Exercise prompt: For the records below, report how many lines include the word "Stdlib". Only the number should appear.

Provided data:
(** C3, against the wording of the specification.  The worker of device 1 is
    about to call [AMDeviceConnect], the first of its calls to the device,
    and it holds the exclusive lock on [deviceMutex]. *)
Lemma worker_connects_holding_the_lock :
  (λ s, (next_call <$> threads s !! 1%nat, exclusive s))
    <$> run (steps 9 0 ++ steps 5 1) (init host_attach)
  = Some (Some (Some (AMDeviceConnect 1)), Some 1%nat).
Proof. vm_compute. reflexivity. Qed.

Lemma worker_holds_lock_during_io_witness :
  ∃ s, run (steps 9 0 ++ steps 5 1) (init host_attach) = Some s ∧
       exclusive s = Some 1%nat.
Proof.
  pose proof worker_connects_holding_the_lock as Hseen.
  destruct (run (steps 9 0 ++ steps 5 1) (init host_attach)) as [s|] eqn:Hrun;
    cbn in Hseen; [|discriminate Hseen].
  exists s. split; [reflexivity|].
  destruct (threads s !! 1%nat) as [th|] eqn:Hth;
    cbn in Hseen; [|discriminate Hseen].
  destruct (next_call th) as [c|] eqn:Hc; [|discriminate Hseen].
  exact (worker_holds_lock_during_io host_attach (steps 9 0 ++ steps 5 1)
           s 1%nat th Hrun Hth ltac:(discriminate) (next_call_at_io th c Hc)).
Defined.



(** Device 1 is attached and enriched, the host subscribes to its log,
    and the device is detached: the listener, the run loop source and the
    socket of the subscription are released twice each.  When the host
    leaves instead, [cleanup] runs the destructor only, and each of them
    is released once. *)
Example detach_after_log :
  (λ s, count_releases (trace (globals s)))
    <$> run (steps 12 0 ++ steps 44 1 ++ steps 44 0) (init host_detach)
  = Some [(delete_Listener 1, 2); (CFRelease 2, 2); (CFRelease 3, 2);
          (delete_Device 1, 1)]%nat ∧
  (λ s, count_releases (trace (globals s)))
    <$> run (steps 12 0 ++ steps 44 1 ++ steps 30 0) (init host_exit)
  = Some [(delete_Listener 1, 1); (CFRelease 2, 1); (CFRelease 3, 1);
          (delete_Device 1, 1)]%nat.
Proof. split; vm_compute; reflexivity. Qed.

Lemma detach_releases_log_resources_twice_witness :
  ∃ g', exec 0 (on_device_notification 1 ADNCI_MSG_DISCONNECTED)
          (mkSys subscribed_globals 0 None None None [])
        = Some (mkSys g' 0 None None None []) ∧
        (2 ≤ releases (delete_Listener 1) (trace g'))%nat ∧
        (2 ≤ releases (CFRelease 2) (trace g'))%nat ∧
        (2 ≤ releases (CFRelease 3) (trace g'))%nat.
Proof.
  destruct (detach_releases_log_resources_twice (H := sample_ok) 1%nat
              ADNCI_MSG_DISCONNECTED 1%nat subscribed_Device
              subscribed_globals None [] eq_refl eq_refl eq_refl)
    as (g' & dbg & Hexec & _ & Hrel).
  exists g'. split; [exact Hexec|].
  split; [|split]; apply Hrel; vm_compute; tauto.
Defined.


(** When the detachment is handled before the worker has put the device
    into the dictionary, it finds nothing to remove, and the worker
    registers the device afterwards. *)
Example detach_before_insert_is_lost :
  elements (attached [attach_1; detach_1] ∅) = [] ∧
  (λ s, (map_to_list (connectedDevices (globals s))).*1)
    <$> run (steps 15 0 ++ steps 44 1) (init host_attach_detach)
  = Some ["A"%string].
Proof. split; vm_compute; reflexivity. Qed.





End Examples.


(* ===================================================================== *)
(** * Part VI: more about the splitter                                    *)
(* ===================================================================== *)

Lemma complete_lines_from_app cur (a : list byte) t b :
  is_terminator t = true →
  complete_lines_from cur (a ++ t :: b)
  = complete_lines_from cur (a ++ [t]) ++ complete_lines b.
Proof.
  intros Ht. revert cur. induction a as [|c a IH]; intros cur; simpl.
  - rewrite Ht. by destruct cur.
  - destruct (is_terminator c); [|apply IH].
    destruct cur; [apply IH|]. by rewrite IH.
Qed.

Lemma complete_lines_from_size cur (data : list byte) :
  (length (concat (complete_lines_from cur data))
   + length (complete_lines_from cur data)
   ≤ length cur + length data)%nat.
Proof.
  revert cur. induction data as [|c data IH]; intros cur; simpl; [lia|].
  destruct (is_terminator c).
  - destruct cur as [|c0 cur].
    + specialize (IH []). simpl in IH. lia.
    + specialize (IH []). simpl in *.
      rewrite length_app, length_app, length_rev. simpl. lia.
  - specialize (IH (c :: cur)). simpl in IH. lia.
Qed.

Lemma c_str_checked_insert_nul (str : list byte) : ∀ j,
  (j < length str)%nat →
  c_str_checked (<[j := NUL]> str) = Some (c_str (<[j := NUL]> str)).
Proof.
  induction str as [|c str IH]; intros j Hj; simpl in Hj; [lia|].
  destruct j as [|j]; simpl; [done|].
  destruct (is_nul c); [done|]. rewrite IH by lia. done.
Qed.

Lemma scan_checked_scan (rest : list byte) : ∀ i j str calls,
  (j + length rest < length str)%nat →
  scan_checked rest i j str calls = Some (scan rest i j str calls).
Proof.
  induction rest as [|c rest IH]; intros i j str calls Hlen; [done|].
  simpl in Hlen. simpl.
  assert ((j <? length str)%nat = true) as -> by (apply Nat.ltb_lt; lia).
  destruct (is_terminator c).
  - rewrite c_str_checked_insert_nul by (rewrite length_insert; lia).
    destruct (0 <? j)%nat; simpl; (destruct (is_nul c); [done|]);
      apply IH; rewrite !length_insert; simpl; lia.
  - apply IH. rewrite length_insert. lia.
Qed.

Lemma scan_bounds (rest : list byte) : ∀ i j str calls,
  length (scan rest i j str calls).1.2 = length str ∧
  ((scan rest i j str calls).1.1 ≤ i + length rest)%nat ∧
  (rest ≠ [] → i < (scan rest i j str calls).1.1)%nat.
Proof.
  induction rest as [|c rest IH]; intros i j str calls; simpl.
  - split; [done|]. split; [lia|done].
  - destruct (is_terminator c).
    + destruct (is_nul c); simpl.
      * rewrite !length_insert. split; [done|]. split; [lia|]. intros _. lia.
      * destruct (IH (S i) 0%nat (<[j:=NUL]> (<[j:=c]> str))
                    (if (0 <? j)%nat
                     then calls ++ [c_str (<[j:=NUL]> (<[j:=c]> str))]
                     else calls)) as (H1 & H2 & _).
        rewrite H1, !length_insert. split; [done|]. split; [lia|].
        intros _. 
        destruct rest as [|c' rest'].
        { simpl. lia. }
        destruct (IH (S i) 0%nat (<[j:=NUL]> (<[j:=c]> str))
                    (if (0 <? j)%nat
                     then calls ++ [c_str (<[j:=NUL]> (<[j:=c]> str))]
                     else calls)) as (_ & _ & H3).
        specialize (H3 ltac:(done)). lia.
    + destruct (IH (S i) (S j) (<[j:=c]> str) calls) as (H1 & H2 & H3).
      rewrite H1, length_insert. split; [done|]. split; [lia|].
      intros _. destruct rest as [|c' rest']; [simpl; lia|].
      specialize (H3 ltac:(done)). lia.
Qed.

Lemma skip_nul_length (buffer b : list byte) :
  skip_nul buffer = Some b → (length b ≤ length buffer)%nat.
Proof.
  intros E. pose proof (skip_nul_spec buffer) as H. rewrite E in H.
  by destruct H as (_ & H & _).
Qed.

Lemma split_loop_checked_split_loop (fuel : nat) : ∀ buffer str calls,
  (length buffer < length str)%nat →
  split_loop_checked fuel buffer str calls = split_loop fuel buffer str calls.
Proof.
  induction fuel as [|fuel IH]; intros buffer str calls Hlen; [done|].
  simpl. destruct buffer as [|c0 buffer0]; [done|].
  destruct (skip_nul (c0 :: buffer0)) as [b|] eqn:Hskip; [|done].
  apply skip_nul_length in Hskip.
  rewrite scan_checked_scan by (simpl; lia).
  destruct (scan_bounds b 0 0 str calls) as (Hl & _ & _).
  destruct (scan b 0 0 str calls) as [[i str'] calls']. simpl in Hl.
  apply IH. rewrite length_drop. lia.
Qed.

(** ** What the splitter does and does not do *)

(** X1.  Whatever the allocator left in [str], and for every chunk, the
    callback function comes to its end, and the lines it hands to the
    host are the complete lines of the chunk: nothing of the
    uninitialised array reaches the host. *)
Theorem LogSocketCallback_ignores_uninitialised_memory
    (junk junk' : nat → byte) (data : list byte) :
  LogSocketCallback junk data = LogSocketCallback junk' data ∧
  LogSocketCallback junk data = Some (complete_lines data).
Proof. by rewrite !LogSocketCallback_complete_lines. Qed.

(** X2.  The loops never write outside of [str], and every string they
    hand to [Nan::New] has its ['\0'] inside of [str]: with the bounds
    checked, the function gives the same calls and never fails. *)
Theorem LogSocketCallback_stays_in_bounds (junk : nat → byte)
    (data : list byte) :
  LogSocketCallback_checked junk data = LogSocketCallback junk data ∧
  LogSocketCallback_checked junk data ≠ None.
Proof.
  assert (LogSocketCallback_checked junk data = LogSocketCallback junk data)
    as Heq.
  { unfold LogSocketCallback_checked, LogSocketCallback.
    apply split_loop_checked_split_loop.
    rewrite length_new_char_array. lia. }
  split; [exact Heq|]. by rewrite Heq, LogSocketCallback_complete_lines.
Qed.

(** X3.  A chunk may be cut behind any newline or null byte: the two
    pieces, delivered one after the other, give the calls of the whole. *)
Theorem LogSocketCallback_cut_behind_terminator (junk : nat → byte)
    (a b : list byte) (t : byte) :
  is_terminator t = true →
  deliver_chunks junk [a ++ [t]; b] = LogSocketCallback junk (a ++ t :: b).
Proof.
  intros Ht. simpl. rewrite !LogSocketCallback_complete_lines.
  unfold complete_lines. rewrite (complete_lines_from_app [] a t b Ht).
  by rewrite app_nil_r.
Qed.

Lemma LogSocketCallback_cut_behind_terminator_witness :
  deliver_chunks ff_junk [[x61; x62] ++ [LF]; [x63; NUL; x64]]
  = LogSocketCallback ff_junk ([x61; x62] ++ LF :: [x63; NUL; x64]).
Proof. by apply LogSocketCallback_cut_behind_terminator. Defined.
(** * Document similarity checker: a shallow embedding of [checker.py] and
      [gui_app.py], and the properties of the scoring pipeline.

    Conventions of the embedding.
    - A Python [str] is a list of Unicode code points ([pystr]).
    - A Python [float] score is an exact rational ([Q]); comparisons of
      finite floats agree with comparisons of the rationals they denote.
      Rounding, infinities and NaN are outside the model.
    - An exception is a value [Raise e] of the type [result].
    - Console output ([print], [st.warning], ...) is a list of [event]s,
      threaded through the [io] monad together with the pending input lines.
    - The file system and the document parsers (pathlib, PyPDF2,
      python-docx) are the environment: a [file] records what each of them
      answers for that file.
    - The report files are the event [Reports_saved] with their rows; errors
      of the file system while writing them are outside the model, and so
      are the side-by-side viewer and the sample generator. *)

From Stdlib Require Import String Ascii.
From Stdlib Require Import List Bool Arith ZArith NArith QArith Qround Lia Lqa.
From Stdlib Require Import Permutation Sorted.
Import ListNotations.

Set Implicit Arguments.

(* ===================================================================== *)
(** ** Python strings                                                     *)
(* ===================================================================== *)

Definition char := N.
Definition pystr := list char.

(** An ASCII literal of the source as a [pystr]. *)
Definition py (s : string) : pystr :=
  map N_of_ascii (list_ascii_of_string s).

Arguments py s%_string.

Definition pystr_eqb (a b : pystr) : bool :=
  if list_eq_dec N.eq_dec a b then true else false.
Record system_status := {
  online : bool;
  last_check : string;
  pending_uploads : Z;
  total_captures : Z;
  successful_uploads : Z;
  failed_uploads : Z
}.

Definition count_success (s : system_status) : system_status :=
  {| online := online s; last_check := last_check s;
     pending_uploads := pending_uploads s;
     total_captures := total_captures s;
     successful_uploads := successful_uploads s + 1;
     failed_uploads := failed_uploads s |}.

Definition count_failure (s : system_status) : system_status :=
  {| online := online s; last_check := last_check s;
     pending_uploads := pending_uploads s;
     total_captures := total_captures s;
     successful_uploads := successful_uploads s;
     failed_uploads := failed_uploads s + 1 |}.

Definition set_online (b : bool) (stamp : string) (s : system_status)
  : system_status :=
  {| online := b; last_check := stamp;
     pending_uploads := pending_uploads s;
     total_captures := total_captures s;
     successful_uploads := successful_uploads s;
     failed_uploads := failed_uploads s |}.

Definition set_pending (n : Z) (s : system_status) : system_status :=
  {| online := online s; last_check := last_check s;
     pending_uploads := n;
     total_captures := total_captures s;
     successful_uploads := successful_uploads s;
     failed_uploads := failed_uploads s |}.

Section Uploader.

(** The uploader is an external collaborator: a state [U] and the
    effect of one [upload] call on it. *)
Context {U : Type}.
Variable upload : string -> U -> upload_result * U.

(** The module globals, the world, and (ghost) the paths handed to
    [uploader.upload] so far, first call first. *)
Record app := {
  storage_manager : option LocalStorageManager;
  uploader : option U;
  status : system_status;
  app_world : world;
  upload_log : list string
}.

Definition with_status (f : system_status -> system_status) (a : app) : app :=
  {| storage_manager := storage_manager a; uploader := uploader a;
     status := f (status a); app_world := app_world a;
     upload_log := upload_log a |}.

(** [uploader.upload(path)]; on an uploader that is [None] the call
    raises [AttributeError]. *)
Definition call_upload (path : string) (a : app) : upload_result * app :=
  match uploader a with
  | Some u =>
      let '(r, u') := upload path u in
      (r, {| storage_manager := storage_manager a; uploader := Some u';
             status := status a; app_world := app_world a;
             upload_log := upload_log a ++ [path] |})
  | None => (UploadRaises, a)
  end.

(** [storage_manager.mark_as_uploaded(name)] on the global; on a
    manager that is [None] the call raises [AttributeError]. *)
Definition call_mark (name : string) (a : app) : outcome unit * app :=
  match storage_manager a with
  | Some sm =>
      let '(o, sm', w') := mark_as_uploaded name sm (app_world a) in
      (o, {| storage_manager := Some sm'; uploader := uploader a;
             status := status a; app_world := w';
             upload_log := upload_log a |})
  | None => (Raises AttributeError, a)
  end.

(** The [for] loop of [upload_worker]: a falsy location or an
    exception counts a failure and leaves the loop. *)
Fixpoint upload_batch (batch : list image_info) (a : app) : app :=
  match batch with
  | [] => a
  | img_info :: rest =>
      match call_upload (filepath img_info) a with
      | (UploadReturns location, a1) =>
          if truthy location then
            match call_mark (filename img_info) (with_status count_success a1) with
            | (Returns _, a2) => upload_batch rest a2
            | (Raises _, a2) => with_status count_failure a2
            end
          else with_status count_failure a1
      | (UploadRaises, a1) => with_status count_failure a1
      end
  end.

(** One turn of the [while True] loop of [upload_worker], the sleep
    left out; [probe] is what [check_internet_connection()] answers. *)
Definition upload_worker_cycle (probe : bool) (a : app) : app :=
  if probe then
    let a1 := with_status (set_online true (w_now (app_world a))) a in
    match storage_manager a1 with
    | None => a1
    | Some sm =>
        let images_to_upload := get_upload_queue sm in
        let a2 :=
          match images_to_upload with
          | [] => a1
          | _ => upload_batch (take 5 images_to_upload) a1
          end in
        match storage_manager a2 with
        | Some sm' =>
            with_status
              (set_pending (Z.of_nat (length (get_upload_queue sm')))) a2
        | None => a2
        end
    end
  else with_status (set_online false (w_now (app_world a))) a.

Inductive response :=
| Failure (code : Z) (message : string)
| ForceUploadDone (uploaded failed remaining : Z).

(** The [for] loop of [force_upload], with its two local counters. *)
Fixpoint force_loop (queue : list image_info) (uploaded_count failed_count : Z)
  (a : app) : Z * Z * app :=
  match queue with
  | [] => (uploaded_count, failed_count, a)
  | img_info :: rest =>
      match call_upload (filepath img_info) a with
      | (UploadReturns location, a1) =>
          if truthy location then
            match call_mark (filename img_info) (with_status count_success a1) with
            | (Returns _, a2) => force_loop rest (uploaded_count + 1) failed_count a2
            | (Raises _, a2) =>
                force_loop rest (uploaded_count + 1) (failed_count + 1)
                  (with_status count_failure a2)
            end
          else force_loop rest uploaded_count (failed_count + 1)
                 (with_status count_failure a1)
      | (UploadRaises, a1) =>
          force_loop rest uploaded_count (failed_count + 1)
            (with_status count_failure a1)
      end
  end.

Definition force_upload (probe : bool) (a : app) : response * app :=
  match storage_manager a with
  | None => (Failure 500 "Storage manager not initialized", a)
  | Some sm =>
      match uploader a with
      | None => (Failure 500 "Uploader not initialized", a)
      | Some _ =>
          if negb probe then (Failure 400 "No internet connection", a)
          else
            let '(uploaded_count, failed_count, a') :=
              force_loop (get_upload_queue sm) 0 0 a in
            let remaining :=
              match storage_manager a' with
              | Some sm' => get_image_count sm'
              | None => 0
              end in
            (ForceUploadDone uploaded_count failed_count remaining, a')
      end
  end.

(** The answers the uploader gives to a run of calls, one after the
    other, and the entries of a queue that a run of answers marks. *)
Fixpoint upload_answers (paths : list string) (u : U) : list upload_result :=
  match paths with
  | [] => []
  | p :: later =>
      let '(r, u') := upload p u in r :: upload_answers later u'
  end.

End Uploader.

Arguments app U : clear implicits.

End WebApp.

(** ** [gpio_service.py]: the poll loop *)

Module GpioService.

Record GPIOService := {
  gpio_available : bool;
  monitoring : bool;
  callbacks : gset string;
  pin_states : gmap Z Z;
  pins : list (string * Z)
}.

Definition set_pin_state (pin v : Z) (g : GPIOService) : GPIOService :=
  {| gpio_available := gpio_available g; monitoring := monitoring g;
     callbacks := callbacks g; pin_states := <[pin := v]> (pin_states g);
     pins := pins g |}.

(** What the loop does that can be seen from outside: a line was
    sampled, a handler was called. *)
Inductive event :=
| Sampled (camera_id : string) (value : Z)
| Fired (camera_id : string).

Task result: 3